Please post output of

systemd-analyze blame

It should show where the system “hangs”, I suspect that’s what it’s doing.

On 01/20/2013 04:06 PM, u20380 wrote:
> intermittent boot freezes . . . There does not seem to be a pattern
> when the freeze takes place . . . Occasionally I see the following
> error message when the system freezes:

it may not be important in your case, but sometimes apparently totally
random problems spring from consistent but varying hardware problems…

yes, i know the system has probably been like a rock, but now with this
new 12.2 there is a problem–and logically it must be a software
problem–but still it could be that the new kernel/system is
particularly sensitive to tiny voltage variances/spikes/drops which
might be from (for example) a weak or failing power supply unit
(PSU)… (or a loose ground somewhere, or … or … or)

i see the machine has four hard drives, a power munching CPU, and
multiple video/audio cards…could it be that your PSU is just not up to
the task…or, maybe was one day but not today…

PSUs do fail eventually, and often they degrade slowly, causing all
kinds of seemingly unrelated problems for months and months . . .

i can’t guess the total power needs for your system, but i’d guess you
probably need at least a 500W unit in good working order (and has had
the dust and chicken bones blown out lately)

on the other hand, the next poster might know exactly what is upsetting
the kernel…at least this google seems to indicate it is a kernel
problem http://tinyurl.com/a8ukvtj


dd
openSUSE®, the “German Engineered Automobile” of operating systems!

Here is the output:

3518ms avahi-daemon.service
3472ms syslog.service
3447ms systemd-logind.service
1680ms SuSEfirewall2_init.service
1601ms media-win_h.mount
1524ms systemd-tmpfiles-setup.service
797ms media-lin_backup.mount
744ms postfix.service
720ms home-user-MyDocuments.mount
603ms udev-trigger.service
445ms systemd-vconsole-setup.service
356ms console-kit-log-system-start.service
356ms fbset.service
271ms systemd-sysctl.service
270ms SuSEfirewall2_setup.service
267ms media-win_d.mount
232ms udev.service
149ms systemd-remount-api-vfs.service
148ms systemd-modules-load.service
133ms cpufreq.service
132ms ntp.service
90ms remount-rootfs.service
90ms systemd-user-sessions.service
89ms cycle.service
87ms network.service
85ms sys-fs-fuse-connections.mount
85ms media.mount
77ms var-lock.mount
74ms systemd-readahead-collect.service
72ms systemd-readahead-replay.service
71ms var-run.mount
69ms localnet.service
67ms NetworkManager.service
61ms network-remotefs.service
52ms nmb.service
50ms smb.service
46ms xdm.service
46ms udev-root-symlink.service
46ms sys-kernel-security.mount
39ms home.mount
38ms dev-mqueue.mount
36ms bluez-coldplug.service
35ms dev-hugepages.mount
33ms sys-kernel-debug.mount
26ms acpid.service
23ms windows-c.mount
22ms console-kit-daemon.service
19ms rc-local.service
10ms home-user-Share.mount
4ms upower.service
3ms rtkit-daemon.service

@dd : the hardware is a bit confusing, but just an onboard audio card, and an NVIDIA card (probably with HDMI output, hence also a sound processor).

@OP: I don’t see anything strange in the output.

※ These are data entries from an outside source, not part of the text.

(* ===== verification/EngineCommandProofs.v ===== *)
(** * Commands on the engine: the proofs

    Without a log and without a memory limit every operation of a shard is a
    step of one key of a plain map, and the engine, which finds the shard of a
    key by its hash, is that map spread over its shards. *)

From S2P Require Import Prelude Deps Helpers F64 Codec Wal Snapshot Recovery Segments WalPipeline Routing Resp FastKinds Fast Native FlatMap FlatMapProofs FlatEviction FlatRefine FlatRun Engine EngineProofs PointCommands EngineCommands.

(** ** What an operation does to its key *)
Definition live_entry (o : option StoredEntry) (now_ms : Z) : option StoredEntry :=
  match o with Some s => if s_expired s now_ms then None else Some s | None => None end.

Definition entry_ttl (o : option StoredEntry) (now_ms : Z) (millis : bool) : Z :=
  match live_entry o now_ms with
  | None => -2
  | Some s =>
      match e_expire_at_ms s with
      | None => -1
      | Some at_ms => wrap_i64 (if millis then at_ms - now_ms else div_ceil (at_ms - now_ms) 1000)
      end
  end%Z.

Definition op_key (op : ShardOperation) : Bytes :=
  match op with
  | SGet key | SExists key | STtl key _ => key
  | SGetEx _ key _ | SSet _ key _ _ | SDelete _ key | SExpire _ key _ => key_bytes key
  end.

Definition changed_by (c : ExpirationChange) (o : option StoredEntry) : option StoredEntry :=
  match c with
  | Keep => o
  | ExpireAt at_ms => with_deadline (Some at_ms) <$> o
  | Persist => with_deadline None <$> o
  end.

Definition is_some {A} (o : option A) : bool := match o with Some _ => true | None => false end.

(** Whether a change of deadline finds something to change. *)
Definition changes (c : ExpirationChange) (o : option StoredEntry) : bool :=
  match c with
  | Keep => false
  | ExpireAt _ => is_some o
  | Persist => match o with Some s => has_ttl (e_expire_at_ms s) | None => false end
  end.

Definition op_spec (o : option StoredEntry) (now_ms : Z) (op : ShardOperation) : ShardReply * option StoredEntry :=
  let live := live_entry o now_ms in
  match op with
  | SGet _ => (ReplyValue (live ≫= s_visible), live)
  | SGetEx _ _ c => (ReplyValue (live ≫= s_visible), if is_some (live ≫= s_visible) then changed_by c live else live)
  | SSet _ key value d => (ReplyOk, Some (mkEntry (key_bytes key) (value_bytes value) d None))
  | SDelete _ _ => (ReplyInteger (bool_as_i64 (is_some o)), None)
  | SExists _ => (ReplyInteger (bool_as_i64 (is_some (live ≫= s_visible))), live)
  | STtl _ millis => (ReplyInteger (entry_ttl o now_ms millis), live)
  | SExpire _ _ d =>
      let c := match d with Some at_ms => ExpireAt at_ms | None => Persist end in
      (ReplyInteger (bool_as_i64 (changes c live)), changed_by c live)
  end.
Lemma does_transform_locked {R} st S A B (w : Z) key (f : option Bytes → Frame + (R * Bytes)) :
  spaces st S A B → (B + w + 1 < i64_MAX)%Z →
  (∀ now_ms, (0 ≤ transform_weight key (guarded key (λ e, Some (f e)) (visible_at (S !! key) now_ms)) ≤ w)%Z) →
  does (transform_locked clock accepts (home_route key) key
          (λ existing, if from_option is_vector_value false existing then Some (inl wrongtype) else Some (f existing))) st
    (λ r st', ∃ now_ms, between st st' now_ms ∧
       let x := guarded key (λ e, Some (f e)) (visible_at (S !! key) now_ms) in
       transform_answer x r ∧ goes st (put key (transformed S key now_ms x) S) A (B + w) st').
Proof.
  intros Hsp Hr Hw. unfold transform_locked. eapply does_bind; [by eapply now_step|]. intros now_ms st1 (Hg & _ & Hn & _).
  pose proof (Hw now_ms) as Hx. pose proof (guarded_total key f (visible_at (S !! key) now_ms)) as Htot.
  remember (guarded key (λ e, Some (f e)) (visible_at (S !! key) now_ms)) as x eqn:Ex.
  eapply does_bind.
  { eapply (does_on_map st1 S A B (transform_weight key x) key); [apply Hg|lia|lia| |].
    - intros s. eapply (transformed_plain st1 S A B key now_ms x s), Hg.
    - intros m Hok Hl HB Ek. pose proof (transform_point m S key now_ms (λ e, Some (f e)) B Hok Hl HB Ek) as Ht.
      cbv zeta in Ht. rewrite <- Ex in Ht. apply Ht. lia. }
  intros r st2 (-> & Hg2 & Et).
  assert (between st st2 now_ms) as Hn2 by (eapply between_wide; [| |done]; [done|lia]).
  destruct x as [[frame|[r value]]|]; simpl; [| |done].
  - apply does_ret. exists now_ms. split; [done|]. cbv zeta. rewrite <- Ex. split; [done|].
    eapply goes_trans; [done|]. eapply goes_more; [done|simpl in *; lia|lia].
  - eapply does_bind; [by eapply does_refresh, Hg2|]. intros _ st3 [Hg3 Et3].
    eapply does_bind; [by eapply does_notify, Hg3|]. intros _ st4 [Hg4 Et4]. apply does_ret. exists now_ms.
    split; [eapply between_wide; [| |done]; [done|lia]|]. cbv zeta. rewrite <- Ex. split; [done|].
    apply (goes_more st _ A (B + transform_weight key (Some (inr (r, value) : Frame + (R * Bytes))))); [|lia|lia].
    eapply goes_trans; [done|]. eapply goes_trans; [done|]. by eapply goes_trans.
Qed.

Best would be to take in look in /var/log/messages and dmesg output, look what happens around the time the system hung/froze

Thanks for sharing your thoughts. Indeed the system has a lot of power consumers in it.
The power supply is a Seasonic M12II Bronze 520W.

I myself was thinking perhaps critical memory timing or disk not appearing in time when mounted might cause the problem.
What still puzzles me is the fact that the system starts without problems in recovery mode. To me that suggests it is more a software than a hardware issue.

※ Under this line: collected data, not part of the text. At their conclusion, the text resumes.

Definition getbit_execute args : ES Frame :=
  match args with
  | [key; offset] =>
      match parse_bit_offset offset with
      | None => mret bit_offset_error
      | Some offset => r ← getbit_value key offset; mret (int_or_wrongtype r)
      end
  | _ => mret (wrong_arity "GETBIT")
  end.

(** First in place, when the byte is there, then by a new value. *)
Definition setbit_value key (offset bit : Bytes) : ES (Reply Z) :=
  match parse_bit_offset offset with
  | None => mret (inl bit_offset_error)
  | Some offset =>
      match parse_bit_value bit with
      | None => mret (inl (error "ERR bit is not an integer or out of range"))
      | Some bit =>
          let byte_index := (offset / 8)%Z in
          '(lookup, previous) ← mutate_string_value_no_ttl_in_place clock unique key (λ value,
            if (byte_index <? blen value)%Z then
              let old := read_bit value offset in
              value ← write_bit value offset bit; Some (Some (Z.b2z old), value)
            else Some (None, value));
          match lookup, previous with
          | LookupHit, Some (Some previous) => mret (inr previous)
          | LookupWrongType, _ => mret (inl wrongtype)
          | LookupBackendError, _ => mret (inl overflow_read_failed)
          | _, _ =>
              transform_string_value_no_ttl clock accepts key (λ existing,
                let value := default [] existing in
                let value := if (blen value <=? byte_index)%Z then resize_bytes (byte_index + 1) value else value in
                let previous := read_bit value offset in
                value ← write_bit value offset bit; Some (inr (Z.b2z previous, value)))
          end
      end
  end.

Definition setbit_execute args : ES Frame :=
  match args with
  | [key; offset; bit] => r ← setbit_value key offset bit; mret (answer int r)
  | _ => mret (wrong_arity "SETBIT")
  end.

Definition bitcount_value key (spec : BitCountSpec) : ES (() + Z) :=
  read_with key 0%Z (λ value, match spec with
                              | CountFull => wrap_i64 (count_bits value)
                              | CountRange start stop unit_ => wrap_i64 (count_bits_in_range value start stop unit_)
                              end).

Definition bitcount_execute args : ES Frame :=
  match parse_bitcount_args args with
  | inl frame => mret frame
  | inr (key, spec) => r ← bitcount_value key spec; mret (int_or_wrongtype r)
  end.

On 01/20/2013 05:06 PM, Knurpht wrote:
> just an onboard audio card, and an NVIDIA card

you don’t see four hard drives, with 123.7% used??

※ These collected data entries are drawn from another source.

(* ===== verification/StructureProperties.v ===== *)
(** * Properties of the object representations

    Traces: every sequence of operations on the slab-backed tables, the ring
    buffers and the list object gives the same answers as on the mathematical
    structure it stands for.  Encodings: the inline and the promoted form of a
    hash, set or sorted set cannot be told apart. *)

From S2P Require Import Prelude Deps Slab RingBuffer ListObject Helpers F64 Types HashSet ZSet Demo.

(** ** Ring buffers *)

Inductive RingOp :=
  | RPushFront (v : Bytes) | RPushBack (v : Bytes)
  | RPopFront | RPopBack
  | RSet (i : nat) (v : Bytes) | RGet (i : nat).

(** What an operation answers: a value, or the value refused by a full buffer. *)
Inductive RingAnswer := Answer (v : option Bytes) | Refused (v : Bytes).

Definition ring_push (r : Ring.t) (p : PushResult Ring.t) : RingAnswer * Ring.t :=
  match p with PushOk r' => (Answer None, r') | PushErr v => (Refused v, r) end.

(** The callers of [set] check the index first. *)
Definition ring_step (cap : nat) (r : Ring.t) (op : RingOp) : RingAnswer * Ring.t :=
  match op with
  | RPushFront v => ring_push r (Ring.push_front cap r v)
  | RPushBack v => ring_push r (Ring.push_back cap r v)
  | RPopFront => let '(v, r') := Ring.pop_front cap r in (Answer v, r')
  | RPopBack => let '(v, r') := Ring.pop_back cap r in (Answer v, r')
  | RSet i v => (Answer None, if i <? Ring.len r then Ring.set cap r i v else r)
  | RGet i => (Answer (Ring.get cap r i), r)
  end.

Definition seq_step (cap : nat) (vs : list Bytes) (op : RingOp) : RingAnswer * list Bytes :=
  match op with
  | RPushFront v => if length vs <? cap then (Answer None, v :: vs) else (Refused v, vs)
  | RPushBack v => if length vs <? cap then (Answer None, vs ++ [v]) else (Refused v, vs)
  | RPopFront => (Answer (head vs), tail vs)
  | RPopBack => (Answer (last vs), take (length vs - 1) vs)
  | RSet i v => (Answer None, <[i := v]> vs)
  | RGet i => (Answer (vs !! i), vs)
  end.

Fixpoint run_trace {X Op A : Type} (step : X → Op → A * X) (x : X) (ops : list Op) : list A * X :=
  match ops with
  | [] => ([], x)
  | op :: ops =>
      let '(ans, x) := step x op in
      let '(answers, x) := run_trace step x ops in
      (ans :: answers, x)
  end.

Lemma run_trace_sim {X Y Op A : Type} (R : X → Y → Prop) (sx : X → Op → A * X) (sy : Y → Op → A * Y) :
  (∀ x y op, R x y → (sx x op).1 = (sy y op).1 ∧ R (sx x op).2 (sy y op).2) →
  ∀ ops x y, R x y →
    (run_trace sx x ops).1 = (run_trace sy y ops).1 ∧ R (run_trace sx x ops).2 (run_trace sy y ops).2.
Proof.
  intros Hstep ops. induction ops as [|op ops IH]; intros x y HR; [done|]. simpl.
  destruct (Hstep x y op HR) as [H1 H2]. destruct (sx x op) as [a1 x'], (sy y op) as [a2 y'].
  simpl in *. destruct (IH x' y' H2) as [H3 H4].
  destruct (run_trace sx x' ops), (run_trace sy y' ops). simpl in *. by subst.
Qed.

Lemma ring_step_sim (cap : nat) r vs op :
  Ring.rep cap r vs →
  (ring_step cap r op).1 = (seq_step cap vs op).1 ∧
  Ring.rep cap (ring_step cap r op).2 (seq_step cap vs op).2.
Proof.
  intros Hr. pose proof (Ring.rep_cap _ _ _ Hr) as Hle.
  destruct op as [v|v| | |i v|i]; simpl.
  - destruct (length vs <? cap) eqn:E; bool_case.
    + destruct (Ring.push_front_rep cap r vs v Hr) as (r' & -> & Hr'); [lia|done].
    + destruct (Ring.push_full cap r vs v Hr) as [_ ->]; [lia|done].
  - destruct (length vs <? cap) eqn:E; bool_case.
    + destruct (Ring.push_back_rep cap r vs v Hr) as (r' & -> & Hr'); [lia|done].
    + destruct (Ring.push_full cap r vs v Hr) as [-> _]; [lia|done].
  - destruct vs as [|v vs]; [by rewrite (Ring.pop_front_nil cap r Hr)|].
    by destruct (Ring.pop_front_rep cap r v vs Hr) as (r' & -> & Hr').
  - destruct vs as [|v vs _] using rev_ind; [by rewrite (Ring.pop_back_nil cap r Hr)|].
    destruct (Ring.pop_back_rep cap r vs v Hr) as (r' & -> & Hr').
    rewrite last_snoc, length_app. simpl. rewrite Nat.add_sub, take_app_length. done.
  - rewrite (Ring.rep_len _ _ _ Hr). destruct (i <? length vs) eqn:E; bool_case.
    + split; [done|]. by apply Ring.set_rep.
    + rewrite list_insert_ge by lia. done.
  - by rewrite (Ring.get_rep cap r vs).
Qed.

(** ** List objects *)

Inductive ListOp :=
  | LPush (values : list Bytes) (front : bool)
  | LPopFront | LPopBack
  | LInsert (i : nat) (v : Bytes) | LRemove (i : nat) | LSet (i : nat) (v : Bytes)
  | LGet (i : nat) | LLen | LClear.

Inductive ListAnswer := LNone | LValue (v : option Bytes) | LCount (n : nat).

(** The bucket commands only pass indexes they have normalised; [None] is a
    panic. *)
Definition list_step (l : option ListObject.t) (op : ListOp) : ListAnswer * option ListObject.t :=
  match l with
  | None => (LNone, None)
  | Some l =>
      match op with
      | LPush values front => (LNone, ListObject.push_values l values front)
      | LPopFront => let '(v, l') := ListObject.pop_front l in (LValue v, Some l')
      | LPopBack => let '(v, l') := ListObject.pop_back l in (LValue v, Some l')
      | LInsert i v =>
          (LNone, if i <=? ListObject.len l then ListObject.insert l i v else Some l)
      | LRemove i =>
          if i <? ListObject.len l
          then match ListObject.remove l i with
               | Some (v, l') => (LValue v, Some l')
               | None => (LNone, None)
               end
          else (LValue None, Some l)
      | LSet i v => (LNone, Some (if i <? ListObject.len l then ListObject.set l i v else l))
      | LGet i => (LValue (ListObject.get l i), Some l)
      | LLen => (LCount (ListObject.len l), Some l)
      | LClear => (LNone, Some (ListObject.clear l))
      end
  end.

Definition sequence_step (vs : list Bytes) (op : ListOp) : ListAnswer * list Bytes :=
  match op with
  | LPush values front => (LNone, if front then rev values ++ vs else vs ++ values)
  | LPopFront => (LValue (head vs), tail vs)
  | LPopBack => (LValue (last vs), take (length vs - 1) vs)
  | LInsert i v => (LNone, if i <=? length vs then take i vs ++ v :: drop i vs else vs)
  | LRemove i => (LValue (vs !! i), delete i vs)
  | LSet i v => (LNone, <[i := v]> vs)
  | LGet i => (LValue (vs !! i), vs)
  | LLen => (LCount (length vs), vs)
  | LClear => (LNone, [])
  end.

Definition list_sim (l : option ListObject.t) (vs : list Bytes) : Prop :=
  ∃ x, l = Some x ∧ ListObject.rep x vs.

Lemma list_step_sim l vs op :
  list_sim l vs →
  (list_step l op).1 = (sequence_step vs op).1 ∧ list_sim (list_step l op).2 (sequence_step vs op).2.
Proof.
  intros (x & -> & Hx). unfold list_sim. destruct op as [ws front| | |i v|i|i v|i| |]; simpl.
  - destruct (ListObject.list_push_values_rep x vs ws front Hx) as (x' & -> & Hx'). eauto.
  - destruct vs as [|v vs].
    + destruct (ListObject.list_pop_front_nil x Hx) as (x' & -> & Hx'). eauto.
    + destruct (ListObject.list_pop_front_rep x v vs Hx) as (x' & -> & Hx'). eauto.
  - destruct vs as [|v vs _] using rev_ind.
    + destruct (ListObject.list_pop_back_nil x Hx) as (x' & -> & Hx'). eauto.
    + destruct (ListObject.list_pop_back_rep x vs v Hx) as (x' & -> & Hx').
      rewrite last_snoc, length_app. simpl. rewrite Nat.add_sub, take_app_length. eauto.
  - rewrite (ListObject.len_rep _ _ Hx). destruct (i <=? length vs) eqn:E; [|eauto]. bool_case.
    destruct (ListObject.list_insert_rep x vs i v Hx) as (x' & -> & Hx'); [lia|]. eauto.
  - rewrite (ListObject.len_rep _ _ Hx). destruct (i <? length vs) eqn:E; bool_case.
    + destruct (lookup_lt_is_Some_2 vs i) as [v Hv]; [lia|].
      destruct (ListObject.list_remove_rep x vs i v Hx Hv) as (x' & -> & Hx'). rewrite Hv. eauto.
    + rewrite lookup_ge_None_2, delete_take_drop, take_ge, drop_ge, app_nil_r by lia. eauto.
  - rewrite (ListObject.len_rep _ _ Hx). destruct (i <? length vs) eqn:E; bool_case.
    + split; [done|]. eexists. split; [done|]. by apply ListObject.list_set_rep.
    + rewrite list_insert_ge by lia. eauto.
  - rewrite (ListObject.list_get_rep x vs) by done. eauto.
  - rewrite (ListObject.len_rep _ _ Hx). eauto.
  - split; [done|]. eexists. split; [done|]. apply ListObject.list_clear_rep.
Qed.

(** ** Hash objects and sorted sets *)

Inductive HashOp :=
  | HInsert (f v : Bytes) | HRemove (f : Bytes) | HGet (f : Bytes) | HLen | HEntries.

Inductive HashAnswer :=
  | HBool (b : bool) | HValue (v : option Bytes) | HCount (n : nat) | HList (es : list (Bytes * Bytes)).

Definition hash_step `{TableOrder} (h : HashObject.t) (op : HashOp) : HashAnswer * HashObject.t :=
  match op with
  | HInsert f v => let '(fresh, h') := HashObject.insert_slice h f v in (HBool fresh, h')
  | HRemove f => let '(old, h') := HashObject.remove h f in (HValue old, h')
  | HGet f => (HValue (HashObject.get h f), h)
  | HLen => (HCount (HashObject.len h), h)
  | HEntries => (HList (HashObject.entries h), h)
  end.

Definition map_step (m : gmap Bytes Bytes) (op : HashOp) : HashAnswer * gmap Bytes Bytes :=
  match op with
  | HInsert f v => (HBool (bool_decide (m !! f = None)), <[f := v]> m)
  | HRemove f => (HValue (m !! f), delete f m)
  | HGet f => (HValue (m !! f), m)
  | HLen => (HCount (size m), m)
  | HEntries => (HList (sorted_entries m), m)
  end.

Definition hash_sim `{TableOrder} (h : HashObject.t) (m : gmap Bytes Bytes) : Prop :=
  HashObject.wf h ∧ HashObject.abs h = m.

Lemma hash_step_sim `{TableOrder} h m op :
  hash_sim h m → (hash_step h op).1 = (map_step m op).1 ∧ hash_sim (hash_step h op).2 (map_step m op).2.
Proof.
  intros [Hw <-]. unfold hash_sim. destruct op as [f v|f|f| |]; simpl.
  - destruct (HashObject.hash_insert_spec h f v Hw) as (H1 & H2 & H3).
    destruct (HashObject.insert_slice h f v). simpl in *. by subst.
  - destruct (HashObject.hash_remove_spec h f Hw) as (H1 & H2 & H3).
    destruct (HashObject.remove h f). simpl in *. by subst.
  - by rewrite HashObject.hash_get_spec.
  - by rewrite HashObject.hash_len_spec.
  - by rewrite HashObject.hash_entries_spec.
Qed.

(** Sorted sets; the commands reject a NaN score before it gets here. *)
Inductive ZOp :=
  | ZInsert (m : Bytes) (score : f64) | ZRemove (m : Bytes) | ZPop (count : nat) (max : bool)
  | ZScore (m : Bytes) | ZRank (m : Bytes) (rev : bool) | ZEntries.

Inductive ZAnswer :=
  | ZBool (b : bool) | ZOptScore (s : option f64) | ZOptRank (r : option nat)
  | ZList (es : list (Bytes * f64)) | ZPanic.

Section ZTrace.
Context `{TableOrder} {OT : Type} `{!IndexTreeSet ZSetOrderKey zk_cmp OT}.

Definition zset_step (z : ZSetObject.t OT) (op : ZOp) : ZAnswer * ZSetObject.t OT :=
  match op with
  | ZInsert m s =>
      if bool_decide (score_ok s)
      then let '(fresh, z') := ZSetObject.insert_slice z m s in (ZBool fresh, z')
      else (ZBool false, z)
  | ZRemove m => let '(hit, z') := ZSetObject.remove z m in (ZBool hit, z')
  | ZPop count max =>
      match ZSetObject.pop_extreme z count max with
      | Some (es, z') => (ZList es, z')
      | None => (ZPanic, z)
      end
  | ZScore m => (ZOptScore (ZSetObject.score z m), z)
  | ZRank m rev => (ZOptRank (ZSetObject.rank z m rev), z)
  | ZEntries => (ZList (ZSetObject.entries z), z)
  end.

(** The same on a finite map of scores, listed by score then member. *)
Definition scores_step (m : gmap Bytes f64) (op : ZOp) : ZAnswer * gmap Bytes f64 :=
  match op with
  | ZInsert k s => if bool_decide (score_ok s) then (ZBool (bool_decide (m !! k = None)), <[k := s]> m)
                   else (ZBool false, m)
  | ZRemove k => (ZBool (bool_decide (is_Some (m !! k))), delete k m)
  | ZPop count max =>
      let order := ZSetObject.directed max (ZSetObject.zsorted m) in
      (ZList (take count order), list_to_map (drop count order))
  | ZScore k => (ZOptScore (m !! k), m)
  | ZRank k rev => (ZOptRank (position (Assoc.key_is k) (ZSetObject.directed rev (ZSetObject.zsorted m))), m)
  | ZEntries => (ZList (ZSetObject.zsorted m), m)
  end.

Definition zset_sim (z : ZSetObject.t OT) (m : gmap Bytes f64) : Prop :=
  ZSetObject.wf z ∧ ZSetObject.abs z = m.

hmmmm…maybe he edited those out after the msg was passed to the
gateway (hate that that is even possible!)


dd
openSUSE®, the “German Engineered Automobile” of operating systems!

On 01/20/2013 05:06 PM, u20380 wrote:
> What still puzzles me is the fact that the system starts without
> problems in recovery mode.

then to find “the problem” one needs only to compare the kernel boot
options passed during a “recovery mode” boot and a normal boot, and then
experiment with various options until you find what it is that is
causing the freezes (i’d guess

that was pretty easy to do before systemd, but i have no idea if there
is even such a thing as /boot/grub/menu.lst still :frowning: <i may have to stay
on 11.4 forever.>

but, i GUESS adding one of these to the normal boot options will result
in ‘never’ having a boot freeze (but, there WILL be other side issues
like running hotter, or less battery life, or or or or or):

CAUTION: read the caveat in my sig before trying any of these…and get
someone here to help you find the actual list of failsafe boot options
on YOUR machine…don’t try any of mine (above) that are not on your
system!

apm=off
noresume
nosmp
maxcpus=0
edd=off
powersaved=off
nohz=off
highres=off
processor.max_cstate=1
nomodeset
x11failsafe


dd http://tinyurl.com/DD-Caveat

I have noticed an error message “Clocksource tsc unstable”, then and unrecoverable ohci_hcd error.
I have added “processor.max_cstate=1” to the GRUB options. This controls the CPU power saving, it seems.

Adding “processor.max_cstate=1” seems to have resolved the boot freeze.

Still - an unsatifying workaround…